Kraje regionu Europy środkowo-wschodniej są przykładem bardzo rzadkiego szybkiego, ale i trwałego sukcesu ekonomicznego. Jednak Zachód nie zauważa tych osiągnięć, koncentrując się dziś na problemach natury politycznej.
Tak pisze w felietonie dla brytyjskiego dziennika Financial Times Ruchir Sharma, który jest głównym strategiem w Morgan Stanley Investment Management – ramieniu inwestycyjnym jednego z największych banków inwestycyjnych na świecie.
Gospodarka czy polityka
Zdaniem eksperta Morgan Stanley, obserwatorzy i komentatorzy z krajów rozwiniętych koncentrują się na kwestiach politycznych w Europie Środkowo-Wschodniej. I niepokoi ich to, że w krajach regionu, zwłaszcza Polsce i na Węgrzech, rozpowszechnia się „reakcyjny populizm”.

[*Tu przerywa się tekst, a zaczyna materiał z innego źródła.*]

(* ===== verification/Router.v ===== *)
(** * The routes of the AppRTC process ([RoomServer::router] of
      [src/src/room_server.rs])

    The table of paths, methods and handlers.  Matching a path against the table
    is axum's: of the patterns that match, it takes the most specific one, where
    at the first segment that differs a literal goes before a capture and a
    capture before the rest of a nested service. *)

From S2P Require Import Prelude Wire RoomServer.

(** ** Patterns *)

(** A literal segment, a captured one, and everything below a nested service. *)
Inductive Seg := Lit (s : string) | Capture | Rest.

#[export] Instance seg_eq_dec : EqDecision Seg.
Proof. solve_decision. Defined.

(** The captures, when the pattern matches; a capture is never empty. *)
Fixpoint matches (p : list Seg) (path : list string) : option (list string) :=
  match p, path with
  | [], [] => Some []
  | Rest :: _, _ => Some []
  | Lit s :: p', x :: path' => if String.eqb s x then matches p' path' else None
  | Capture :: p', x :: path' => if is_empty x then None else cons x <$> matches p' path'
  | _, _ => None
  end.

Definition rank (s : Seg) : nat := match s with Lit _ => 2 | Capture => 1 | Rest => 0 end.

(** A pattern that ends goes before one that goes on with the rest. *)
Fixpoint more_specific (p q : list Seg) : bool :=
  match p, q with
  | a :: p', b :: q' => if (rank a =? rank b)%nat then more_specific p' q' else (rank b <? rank a)%nat
  | [], Rest :: _ => true
  | _, _ => false
  end.

(** What axum accepts as a table: no pattern twice, and the rest only last. *)
Fixpoint well_formed (p : list Seg) : bool :=
  match p with [] => true | Rest :: p' => bool_decide (p' = []) | _ :: p' => well_formed p' end.

Definition table_ok (ps : list (list Seg)) : Prop := NoDup ps ∧ Forall (λ p, well_formed p = true) ps.

(** The index of the pattern a path goes to. *)
Class PathMatcher : Type := best_match : list (list Seg) → list string → option nat.

Class PathMatcherLaws (M : PathMatcher) : Prop := {
  best_match_none : ∀ ps path, table_ok ps → best_match ps path = None → ∀ p, p ∈ ps → matches p path = None;
  best_match_some : ∀ ps path i, table_ok ps → best_match ps path = Some i →
    ∃ p, ps !! i = Some p ∧ is_Some (matches p path) ∧
      ∀ j q, ps !! j = Some q → j ≠ i → is_Some (matches q path) → more_specific p q = true;
}.

(** ** The table *)

Inductive Method := GET | HEAD | POST | DELETE | OtherMethod.

Section router.
Context {M : PathMatcher}.

(** [decode] is the decoding of a captured segment.  The rest is what handlers
    draw and read besides the path. *)
Context (decode : string → option string).
Context (draw ids : nat → N) (uptime : N) (body : string).

(** What a pattern leads to: the methods with their handlers, or files. *)
Inductive Target :=
  | Methods (handler : Method → option (list string → Route))
  | NestedFiles.

(** [get], [post] and [delete]; [get] also answers [HEAD]. *)
Definition get (h : list string → Route) : Method → option (list string → Route) :=
  λ m, match m with GET | HEAD => Some h | _ => None end.

Definition post (h : list string → Route) : Method → option (list string → Route) :=
  λ m, match m with POST => Some h | _ => None end.

(** [first.second(..)]. *)
Definition also (first second : Method → option (list string → Route)) : Method → option (list string → Route) :=
  λ m, match first m with Some h => Some h | None => second m end.

Definition delete (h : list string → Route) : Method → option (list string → Route) :=
  λ m, match m with DELETE => Some h | _ => None end.

Definition cap (n : nat) (captures : list string) : string := nth n captures EmptyString.

Definition bridge : Method → option (list string → Route) :=
  also (post (λ c, BridgePost (cap 0 c) (cap 1 c) body)) (delete (λ c, BridgeDelete (cap 0 c) (cap 1 c))).

(** The routes in the order of [router]; ["/"] is one empty segment. *)
Definition table : list (list Seg * Target) :=
  [([Lit ""], Methods (get (λ _, MainPage)));
   ([Lit "r"; Capture], Methods (get (λ c, RoomPage (cap 0 c))));
   ([Lit "v2"; Lit "r"; Capture], Methods (get (λ c, V2RoomPage (cap 0 c))));
   ([Lit "join"; Capture], Methods (post (λ c, Join draw (cap 0 c))));
   ([Lit "v2"; Lit "join"; Capture], Methods (post (λ c, V2Join ids (cap 0 c))));
   ([Lit "leave"; Capture; Capture], Methods (post (λ c, Leave (cap 0 c) (cap 1 c))));
   ([Lit "v2"; Lit "leave"; Capture; Capture], Methods (post (λ c, V2Leave (cap 0 c) (cap 1 c))));
   ([Lit "message"; Capture; Capture], Methods (post (λ c, Message (cap 0 c) (cap 1 c) body)));
   ([Lit "params"], Methods (get (λ _, Params)));
   ([Lit "v2"; Lit "params"], Methods (get (λ _, V2Params)));
   ([Lit "v1alpha"; Lit "iceconfig"], Methods (also (get (λ _, IceConfig)) (post (λ _, IceConfig))));
   ([Lit "status"], Methods (get (λ _, Status uptime)));
   ([Capture; Capture], Methods bridge);
   ([Lit "_internal"; Capture; Capture], Methods bridge);
   ([Lit "js"; Rest], NestedFiles);
   ([Lit "css"; Rest], NestedFiles);
   ([Lit "images"; Rest], NestedFiles);
   ([Lit "html"; Rest], NestedFiles)].

(** A handler, a 405, a 400 for a capture that does not decode, or the files of
    the web root. *)
Inductive Routed := Handled (r : Route) | MethodNotAllowed | BadPath | Files.

(** [router]. *)
Definition router (m : Method) (path : list string) : Routed :=
  match best_match table.*1 path ≫= (table !!.) with
  | None | Some (_, NestedFiles) => Files
  | Some (p, Methods handler) =>
      match handler m, matches p path ≫= mapM decode with
      | Some h, Some captures => Handled (h captures)
      | Some _, None => BadPath
      | None, _ => MethodNotAllowed
      end
  end.

(** ** Which pattern wins *)

Lemma more_specific_asym p q : more_specific p q = true → more_specific q p = false.
Proof.
  revert q. induction p as [|a p IH]; intros [|b q]; cbn [more_specific]; try done.
  rewrite (Nat.eqb_sym (rank b)).
  destruct (rank a =? rank b)%nat; [apply IH|]. rewrite Nat.ltb_lt, Nat.ltb_ge. lia.
Qed.

Context {laws : PathMatcherLaws M}.

(** A pattern that matches and is more specific than every other that does. *)
Lemma best_match_unique ps path i p :
  table_ok ps → ps !! i = Some p → is_Some (matches p path) →
  (∀ j q, ps !! j = Some q → j ≠ i → matches q path = None ∨ more_specific p q = true) →
  best_match ps path = Some i.
Proof.
  intros Hok Hi Hp Hall. destruct (best_match ps path) as [j|] eqn:Hb.
  - apply best_match_some in Hb as (q & Hj & Hq & Hbest); [|done]. destruct (decide (j = i)) as [->|Hne]; [done|].
    destruct (Hall _ _ Hj Hne) as [Hn|Hs]; [destruct Hq; congruence|].
    apply more_specific_asym in Hs. rewrite (Hbest _ _ Hi (not_eq_sym Hne) Hp) in Hs. done.
  - apply list_elem_of_lookup_2 in Hi. eapply best_match_none in Hb; [|done..]. destruct Hp. congruence.
Qed.

Definition matching (p : list Seg) (path : list string) : bool :=
  match matches p path with Some _ => true | None => false end.

Lemma matching_spec p path : matching p path = true ↔ is_Some (matches p path).
Proof. unfold matching. destruct (matches p path); split; [eauto|done|done|by intros [? ?]]. Qed.

Lemma router_table_ok : table_ok table.*1.
Proof. split; [apply (bool_decide_unpack _)|repeat constructor]. vm_compute. exact I. Qed.

(** The [i]th row of the table wins. *)
Definition wins (i : nat) (path : list string) : bool :=
  match table.*1 !! i with
  | Some p =>
      matching p path &&
      forallb (λ j, (j =? i)%nat || match table.*1 !! j with
                                    | Some q => negb (matching q path) || more_specific p q
                                    | None => true
                                    end) (seq 0 (length table))
  | None => false
  end.

Lemma wins_best i path : wins i path = true → best_match table.*1 path = Some i.
Proof.
  unfold wins. destruct (table.*1 !! i) as [p|] eqn:Hi; [|done].
  intros [Hp%matching_spec Hall]%andb_prop. apply (best_match_unique _ _ _ p); [apply router_table_ok|done|done|].
  intros j q Hj Hne. rewrite forallb_forall in Hall. specialize (Hall j). rewrite Hj in Hall.
  pose proof (lookup_lt_Some _ _ _ Hj) as Hlt. rewrite length_fmap in Hlt.
  assert (Hin : In j (seq 0 (length table))) by (apply in_seq; lia).
  apply Hall in Hin. apply orb_prop in Hin as [->%Nat.eqb_eq|Hin]; [done|].
  apply orb_prop in Hin as [Hn|?]; [left|auto]. unfold matching in Hn. by destruct (matches q path).
Qed.

Lemma router_row i m path p t :
  wins i path = true → table !! i = Some (p, t) →
  router m path = match t with
                  | NestedFiles => Files
                  | Methods handler =>
                      match handler m, matches p path ≫= mapM decode with
                      | Some h, Some captures => Handled (h captures)
                      | Some _, None => BadPath
                      | None, _ => MethodNotAllowed
                      end
                  end.
Proof. intros Hw%wins_best Hi. unfold router. rewrite Hw. cbn [mbind option_bind]. by rewrite Hi. Qed.

(** Row [i] of the table serves the path, as evaluation shows. *)
Ltac row i :=
  erewrite (router_row i);
  [|unfold wins, matching; cbn;
    repeat match goal with H : is_empty _ = false |- _ => progress (rewrite H; cbn) end; reflexivity|reflexivity];
  cbn; repeat (match goal with H : is_empty _ = false |- _ => rewrite H; cbn end);
  repeat match goal with H : decode _ = _ |- _ => rewrite H; cbn end; reflexivity.

(** Every documented endpoint of the two APIs is routed to its handler with the decoded
    parameters of its path, whatever they are. *)
Theorem endpoints_reach_their_handlers a b a' b' :
  a ≠ EmptyString → b ≠ EmptyString → decode a = Some a' → decode b = Some b' →
  router GET ["r"; a] = Handled (RoomPage a') ∧
  router GET ["v2"; "r"; a] = Handled (V2RoomPage a') ∧
  router POST ["join"; a] = Handled (Join draw a') ∧
  router POST ["v2"; "join"; a] = Handled (V2Join ids a') ∧
  router POST ["leave"; a; b] = Handled (Leave a' b') ∧
  router POST ["v2"; "leave"; a; b] = Handled (V2Leave a' b') ∧
  router POST ["message"; a; b] = Handled (Message a' b' body) ∧
  router POST ["_internal"; a; b] = Handled (BridgePost a' b' body) ∧
  router DELETE ["_internal"; a; b] = Handled (BridgeDelete a' b').
Proof.
  intros Ha Hb Hda Hdb.
  assert (He : is_empty a = false ∧ is_empty b = false) by (by destruct a, b). destruct He as [Hea Heb].
  split_and!; [row 1|row 2|row 3|row 4|row 5|row 6|row 7|row 13|row 13].
Qed.

(** Room names that are the first segment of another endpoint. *)
Definition shadowed : list string := ["r"; "join"; "js"; "css"; "images"; "html"].

Definition two_segment_pages : list (string * string) := [("v2", "params"); ("v1alpha", "iceconfig")].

Jednak skupiając się na problemach politycznych, przeoczają ekonomiczny sukces państw z byłego bloku wschodniego. A państwa te były jednymi z tych, którym udało się zyskać status rozwiniętych w ciągu kilkudziesięciu lat po wojnie.
Przewagą naszego regionu, zdaniem autora, jest silna obecność przemysłu w strukturze krajowej produkcji. To pozwala na osiąganie stałych dochodów z eksportu.
„Polska eksportuje wszystko”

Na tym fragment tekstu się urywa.